━━ DATA RECORDS ━━

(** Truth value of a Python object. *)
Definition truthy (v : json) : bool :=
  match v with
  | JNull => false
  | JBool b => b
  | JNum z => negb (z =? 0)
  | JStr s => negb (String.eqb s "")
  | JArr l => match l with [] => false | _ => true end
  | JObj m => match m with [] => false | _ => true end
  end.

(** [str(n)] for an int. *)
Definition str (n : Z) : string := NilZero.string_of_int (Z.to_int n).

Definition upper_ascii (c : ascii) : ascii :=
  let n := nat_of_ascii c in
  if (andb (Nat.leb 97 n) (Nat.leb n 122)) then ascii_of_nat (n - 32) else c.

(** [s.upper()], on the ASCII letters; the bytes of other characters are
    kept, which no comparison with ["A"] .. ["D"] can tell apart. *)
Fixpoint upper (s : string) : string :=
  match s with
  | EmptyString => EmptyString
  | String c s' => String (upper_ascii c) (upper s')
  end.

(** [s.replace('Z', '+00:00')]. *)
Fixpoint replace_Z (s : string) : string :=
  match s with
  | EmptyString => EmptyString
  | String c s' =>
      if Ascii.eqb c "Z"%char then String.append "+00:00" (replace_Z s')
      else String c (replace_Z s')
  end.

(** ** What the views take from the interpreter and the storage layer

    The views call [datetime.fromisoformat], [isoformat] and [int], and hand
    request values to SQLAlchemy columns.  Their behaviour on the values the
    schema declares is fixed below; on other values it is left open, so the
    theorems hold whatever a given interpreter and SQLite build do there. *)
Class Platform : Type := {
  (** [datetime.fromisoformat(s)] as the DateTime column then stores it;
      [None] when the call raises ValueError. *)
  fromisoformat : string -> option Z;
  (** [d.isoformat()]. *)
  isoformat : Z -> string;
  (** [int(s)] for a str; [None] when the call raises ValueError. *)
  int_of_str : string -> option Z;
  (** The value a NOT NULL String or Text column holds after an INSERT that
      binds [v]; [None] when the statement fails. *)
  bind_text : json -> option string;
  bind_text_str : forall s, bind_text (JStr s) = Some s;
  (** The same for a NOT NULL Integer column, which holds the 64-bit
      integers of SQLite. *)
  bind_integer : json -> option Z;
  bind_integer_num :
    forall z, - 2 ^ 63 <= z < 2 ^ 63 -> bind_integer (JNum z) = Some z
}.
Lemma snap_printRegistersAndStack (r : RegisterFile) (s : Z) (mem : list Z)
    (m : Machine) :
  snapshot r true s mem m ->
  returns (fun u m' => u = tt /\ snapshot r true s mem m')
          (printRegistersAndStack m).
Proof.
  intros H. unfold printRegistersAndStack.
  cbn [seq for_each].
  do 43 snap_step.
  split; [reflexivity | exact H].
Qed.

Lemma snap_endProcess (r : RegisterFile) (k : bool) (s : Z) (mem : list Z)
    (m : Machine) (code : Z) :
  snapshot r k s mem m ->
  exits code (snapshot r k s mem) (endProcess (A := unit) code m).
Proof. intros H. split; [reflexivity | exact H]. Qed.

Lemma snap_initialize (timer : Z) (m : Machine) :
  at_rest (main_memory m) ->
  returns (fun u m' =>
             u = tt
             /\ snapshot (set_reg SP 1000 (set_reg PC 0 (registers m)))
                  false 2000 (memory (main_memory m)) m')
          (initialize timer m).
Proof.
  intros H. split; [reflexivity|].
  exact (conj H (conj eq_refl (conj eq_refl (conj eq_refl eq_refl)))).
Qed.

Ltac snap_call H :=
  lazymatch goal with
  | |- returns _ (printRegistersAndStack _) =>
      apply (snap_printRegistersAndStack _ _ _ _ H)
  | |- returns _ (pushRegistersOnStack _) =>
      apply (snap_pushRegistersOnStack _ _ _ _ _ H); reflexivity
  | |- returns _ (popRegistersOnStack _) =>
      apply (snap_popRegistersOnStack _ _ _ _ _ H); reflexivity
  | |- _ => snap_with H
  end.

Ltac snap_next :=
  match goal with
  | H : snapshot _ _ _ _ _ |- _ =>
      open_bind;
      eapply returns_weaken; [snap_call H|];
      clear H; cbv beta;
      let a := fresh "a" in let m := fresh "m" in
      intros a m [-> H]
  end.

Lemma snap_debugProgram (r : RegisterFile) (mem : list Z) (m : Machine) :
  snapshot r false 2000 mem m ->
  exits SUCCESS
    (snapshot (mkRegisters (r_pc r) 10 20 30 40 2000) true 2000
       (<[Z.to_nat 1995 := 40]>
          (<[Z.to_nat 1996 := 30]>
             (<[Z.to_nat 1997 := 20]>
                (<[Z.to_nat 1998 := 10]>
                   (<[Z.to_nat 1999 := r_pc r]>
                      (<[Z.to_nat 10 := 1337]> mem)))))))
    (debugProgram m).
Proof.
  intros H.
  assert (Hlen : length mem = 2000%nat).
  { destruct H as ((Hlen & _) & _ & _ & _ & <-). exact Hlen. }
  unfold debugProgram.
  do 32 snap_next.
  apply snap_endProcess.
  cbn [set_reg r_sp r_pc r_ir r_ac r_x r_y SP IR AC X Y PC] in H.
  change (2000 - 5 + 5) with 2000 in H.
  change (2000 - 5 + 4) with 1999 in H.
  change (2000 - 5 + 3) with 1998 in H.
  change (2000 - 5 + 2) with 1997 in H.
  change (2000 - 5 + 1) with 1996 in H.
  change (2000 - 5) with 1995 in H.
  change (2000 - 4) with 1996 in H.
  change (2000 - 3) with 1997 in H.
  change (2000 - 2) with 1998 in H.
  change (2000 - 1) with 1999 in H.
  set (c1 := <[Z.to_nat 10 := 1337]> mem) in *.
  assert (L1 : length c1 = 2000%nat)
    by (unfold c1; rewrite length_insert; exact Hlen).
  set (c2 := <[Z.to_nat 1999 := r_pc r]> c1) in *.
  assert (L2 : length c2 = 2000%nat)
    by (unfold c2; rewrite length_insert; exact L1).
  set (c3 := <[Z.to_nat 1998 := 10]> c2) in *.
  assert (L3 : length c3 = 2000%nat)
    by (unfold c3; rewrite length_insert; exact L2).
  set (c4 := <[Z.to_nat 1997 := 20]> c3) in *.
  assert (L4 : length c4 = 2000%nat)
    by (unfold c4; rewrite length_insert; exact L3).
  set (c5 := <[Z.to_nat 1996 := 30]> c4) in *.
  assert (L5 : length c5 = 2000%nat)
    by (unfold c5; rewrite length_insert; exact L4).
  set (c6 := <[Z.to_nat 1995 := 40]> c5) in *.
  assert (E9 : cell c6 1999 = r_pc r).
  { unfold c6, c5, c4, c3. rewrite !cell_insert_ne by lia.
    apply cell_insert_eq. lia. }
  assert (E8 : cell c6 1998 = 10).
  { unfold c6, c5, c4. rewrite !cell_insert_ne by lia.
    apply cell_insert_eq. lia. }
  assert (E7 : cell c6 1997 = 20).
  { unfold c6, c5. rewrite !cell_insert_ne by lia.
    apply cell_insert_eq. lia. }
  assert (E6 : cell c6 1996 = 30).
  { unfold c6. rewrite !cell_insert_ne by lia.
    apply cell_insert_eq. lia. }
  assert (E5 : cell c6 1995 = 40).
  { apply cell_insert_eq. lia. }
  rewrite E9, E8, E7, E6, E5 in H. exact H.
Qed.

━━━

> **TASK INSTRUCTIONS**
A single number is the answer: how many lines in the records above contain the word "SQLite".

> **YOUR RESPONSE**
2